Você também pode fazer referência a um grupo de variáveis em um modelo. O arquivo de modelo variables.yml a seguir faz referência ao grupo de variáveis my-variable-group. O grupo de variáveis inclui uma variável chamada myhello.

variables:
- group: my-variable-group

O pipeline YAML faz referência ao modelo variables.yml e usa a variável $(myhello) do grupo de variáveis my-variable-group.

stages:
- stage: MyStage
  variables:
  - template: variables.yml
  jobs:
  - job: Test
    steps:
    - script: echo $(myhello)

Usar variáveis de grupo de variáveis em pipelines YAML

Você acessa os valores de variável em um grupo de variáveis vinculado da mesma maneira que você acessa as variáveis que define dentro do próprio pipeline. Por exemplo, para acessar o valor de uma variável chamada customer em um grupo de variáveis vinculado ao pipeline, você pode usar $(customer) em um parâmetro de tarefa ou um script.

Se você usar variáveis autônomas e grupos de variáveis no arquivo de pipeline, use a sintaxe name-value para as variáveis autônomas.

variables:
- group: my-variable-group
- name: my-standalone-variable
  value: 'my-standalone-variable-value'

Para fazer referência a uma variável em um grupo de variáveis, você poderá usar a sintaxe de macro ou uma expressão de runtime. Nos exemplos a seguir, o grupo my-variable-group tem uma variável chamada myhello.

Para usar uma expressão de runtime:

variables:
- group: my-variable-group
- name: my-passed-variable
  value: $[variables.myhello]
- script: echo $(my-passed-variable)

Para usar a sintaxe de macro:

variables:
- group: my-variable-group

steps:
- script: echo $(myhello)

Você não pode acessar variáveis secretas, incluindo variáveis criptografadas e variáveis do cofre de chaves, diretamente em scripts. Você deve passar essas variáveis como argumentos para uma tarefa. Para obter mais informações, consulte Variáveis secretas.

Usar grupos de variáveis em pipelines Clássicos

Os pipelines Clássicos podem usar grupos de variáveis sem autorização separada. Para usar um grupo de variáveis:

  1. Abrir seu pipeline Clássico.

  2. Selecione Variáveis>Grupos de variáveis e, em seguida, selecione Vincular grupo de variáveis.

  3. Em um pipeline de build, você verá uma lista de grupos disponíveis. Vincule um grupo de variáveis ao pipeline. Todas as variáveis no grupo estão disponíveis para uso no pipeline.

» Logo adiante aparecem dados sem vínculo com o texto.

(** The conversion as the specification words it: an underscore after every
    lowercase letter that is immediately followed by an uppercase letter. *)
Fixpoint insert_boundaries (w : list ascii) : list ascii :=
  match w with
  | [] => []
  | c :: r =>
      match r with
      | d :: _ =>
          if islower c && isupper d
          then c :: "_"%char :: insert_boundaries r
          else c :: insert_boundaries r
      | [] => [c]
      end
  end.

(** Number of lower-to-upper transitions of a word. *)
Fixpoint boundaries (w : list ascii) : nat :=
  match w with
  | [] => 0%nat
  | c :: r =>
      match r with
      | d :: _ =>
          ((if islower c && isupper d then 1 else 0) + boundaries r)%nat
      | [] => 0%nat
      end
  end.

(** ** SHA-1 (RFC 3174), on lists of bytes *)

Module SHA1.
Definition w32 (x : Z) : Z := x mod 2 ^ 32.
Definition add32 (x y : Z) : Z := w32 (x + y).
Definition rotl (n x : Z) : Z :=
  w32 (Z.lor (Z.shiftl x n) (Z.shiftr x (32 - n))).
Definition not32 (x : Z) : Z := 2 ^ 32 - 1 - x.

(** [x] as [n] big-endian bytes. *)
Definition be_bytes (n : nat) (x : Z) : list Z :=
  (λ i, Z.shiftr x (8 * Z.of_nat (n - 1 - i)) mod 256) <$> seq 0 n.

Definition pad (msg : list Z) : list Z :=
  let len := Z.of_nat (length msg) in
  let k := Z.to_nat ((55 - len) mod 64) in
  msg ++ [128] ++ replicate k 0 ++ be_bytes 8 (8 * len).

Fixpoint be_word (bs : list Z) : Z :=
  match bs with
  | [] => 0
  | b :: r => b * 256 ^ Z.of_nat (length r) + be_word r
  end.

Fixpoint words (n : nat) (bs : list Z) : list Z :=
  match n with
  | O => []
  | S n' => be_word (take 4 bs) :: words n' (drop 4 bs)
  end.

Fixpoint blocks (n : nat) (bs : list Z) : list (list Z) :=
  match n with
  | O => []
  | S n' => words 16 (take 64 bs) :: blocks n' (drop 64 bs)
  end.

(** Message schedule: extend the 16 words of a block by [n] more. *)
Fixpoint schedule (n : nat) (w : list Z) : list Z :=
  match n with
  | O => w
  | S n' =>
      let i := length w in
      let x := Z.lxor (Z.lxor (nth (i - 3) w 0) (nth (i - 8) w 0))
                      (Z.lxor (nth (i - 14) w 0) (nth (i - 16) w 0)) in
      schedule n' (w ++ [rotl 1 x])
  end.

Definition f (t : nat) (b c d : Z) : Z :=
  if (t <? 20)%nat then Z.lor (Z.land b c) (Z.land (not32 b) d)
  else if (t <? 40)%nat then Z.lxor (Z.lxor b c) d
  else if (t <? 60)%nat then
    Z.lor (Z.lor (Z.land b c) (Z.land b d)) (Z.land c d)
  else Z.lxor (Z.lxor b c) d.

Definition K (t : nat) : Z :=
  if (t <? 20)%nat then 0x5A827999
  else if (t <? 40)%nat then 0x6ED9EBA1
  else if (t <? 60)%nat then 0x8F1BBCDC
  else 0xCA62C1D6.

Definition state : Type := Z * Z * Z * Z * Z.

Definition round (st : state) (tw : nat * Z) : state :=
  let '(a, b, c, d, e) := st in
  let '(t, w) := tw in
  let tmp :=
    add32 (add32 (add32 (add32 (rotl 5 a) (f t b c d)) e) w) (K t) in
  (tmp, a, rotl 30 b, c, d).

Definition compress (h : state) (blk : list Z) : state :=
  let w := schedule 64 blk in
  let '(a, b, c, d, e) := foldl round h (zip (seq 0 80) w) in
  let '(h0, h1, h2, h3, h4) := h in
  (add32 h0 a, add32 h1 b, add32 h2 c, add32 h3 d, add32 h4 e).

Definition init : state :=
  (0x67452301, 0xEFCDAB89, 0x98BADCFE, 0x10325476, 0xC3D2E1F0).

Definition digest (msg : list Z) : list Z :=
  let p := pad msg in
  let '(h0, h1, h2, h3, h4) :=
    foldl compress init (blocks (length p / 64) p) in
  be_bytes 4 h0 ++ be_bytes 4 h1 ++ be_bytes 4 h2 ++ be_bytes 4 h3
    ++ be_bytes 4 h4.
End SHA1.

(** ** HMAC (RFC 2104, as [hmac.py] implements it) over SHA-1 *)

Module HMAC.
Definition blocksize : nat := 64.

(** Keys longer than a block are hashed; all keys are then padded with
    zero bytes to the block size. *)
Definition block_key (key : list Z) : list Z :=
  let key :=
    if (blocksize <? length key)%nat then SHA1.digest key else key in
  key ++ replicate (blocksize - length key) 0.

Definition digest (key msg : list Z) : list Z :=
  let key := block_key key in
  let inner := SHA1.digest ((Z.lxor 0x36 <$> key) ++ msg) in
  SHA1.digest ((Z.lxor 0x5C <$> key) ++ inner).
End HMAC.

(** [new_hmac(key, msg, sha1).digest()] *)
Definition hmac_sha1 (key msg : string) : string :=
  str_of (HMAC.digest (bytes_of key) (bytes_of msg)).

(** ** Base64 (RFC 4648, standard alphabet with padding) *)

Definition b64_alphabet : string :=
  "ABCDEFGHIJKLMNOPQRSTUVWXYZabcdefghijklmnopqrstuvwxyz0123456789+/".

Definition b64_char (n : Z) : ascii := char_at b64_alphabet (Z.to_nat n).

Fixpoint b64_groups (bs : list Z) : list ascii :=
  match bs with
  | [] => []
  | [a] =>
      [b64_char (a / 4); b64_char (a mod 4 * 16); "="%char; "="%char]
  | [a; b] =>
      [b64_char (a / 4); b64_char (a mod 4 * 16 + b / 16);
       b64_char (b mod 16 * 4); "="%char]
  | a :: b :: c :: r =>
      b64_char (a / 4) :: b64_char (a mod 4 * 16 + b / 16)
        :: b64_char (b mod 16 * 4 + c / 64) :: b64_char (c mod 64)
        :: b64_groups r
  end.

Definition b64encode (s : string) : string :=
  String.string_of_list_ascii (b64_groups (bytes_of s)).

(** Lower-case hexadecimal rendering of a byte string (used to state the
    published test vectors). *)
Definition hexdigest (s : string) : string :=
  String.string_of_list_ascii
    (bytes_of s ≫= λ b,
       [char_at "0123456789abcdef" (Z.to_nat (b / 16));
        char_at "0123456789abcdef" (Z.to_nat (b mod 16))]).

(** [needle in haystack] for byte strings. *)
Fixpoint prefix_of (p s : string) : bool :=
  match p, s with
  | EmptyString, _ => true
  | String a p', String b s' => bool_decide (a = b) && prefix_of p' s'
  | String _ _, EmptyString => false
  end.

    Em um pipeline de lançamento, você também vê uma lista suspensa de estágios no pipeline. Vincule o grupo de variáveis ao pipeline propriamente dito ou a um ou mais estágios específicos do pipeline de lançamento. Se você vincular a uma ou mais estágios, as variáveis do grupo de variáveis serão definidas como escopo para essas estágios e não estarão acessíveis nos outros estágios do mesmo lançamento.

    Captura de tela que mostra a vinculação de um grupo de variáveis.

Quando você define uma variável com o mesmo nome em vários escopos, a precedência a seguir é usada, a precedência mais alta primeiro:

  1. Conjunto de variáveis na hora da fila
  2. Variável definida no pipeline
  3. Variável definida no grupo de variáveis

Para obter mais informações sobre precedência de variáveis, consulte Expansão de variáveis.

Observação

Variáveis em diferentes grupos vinculados a um pipeline no mesmo escopo (por exemplo, trabalho ou fase) colidirão e o resultado pode ser imprevisível. Use nomes diferentes para variáveis em todos os seus grupos de variáveis.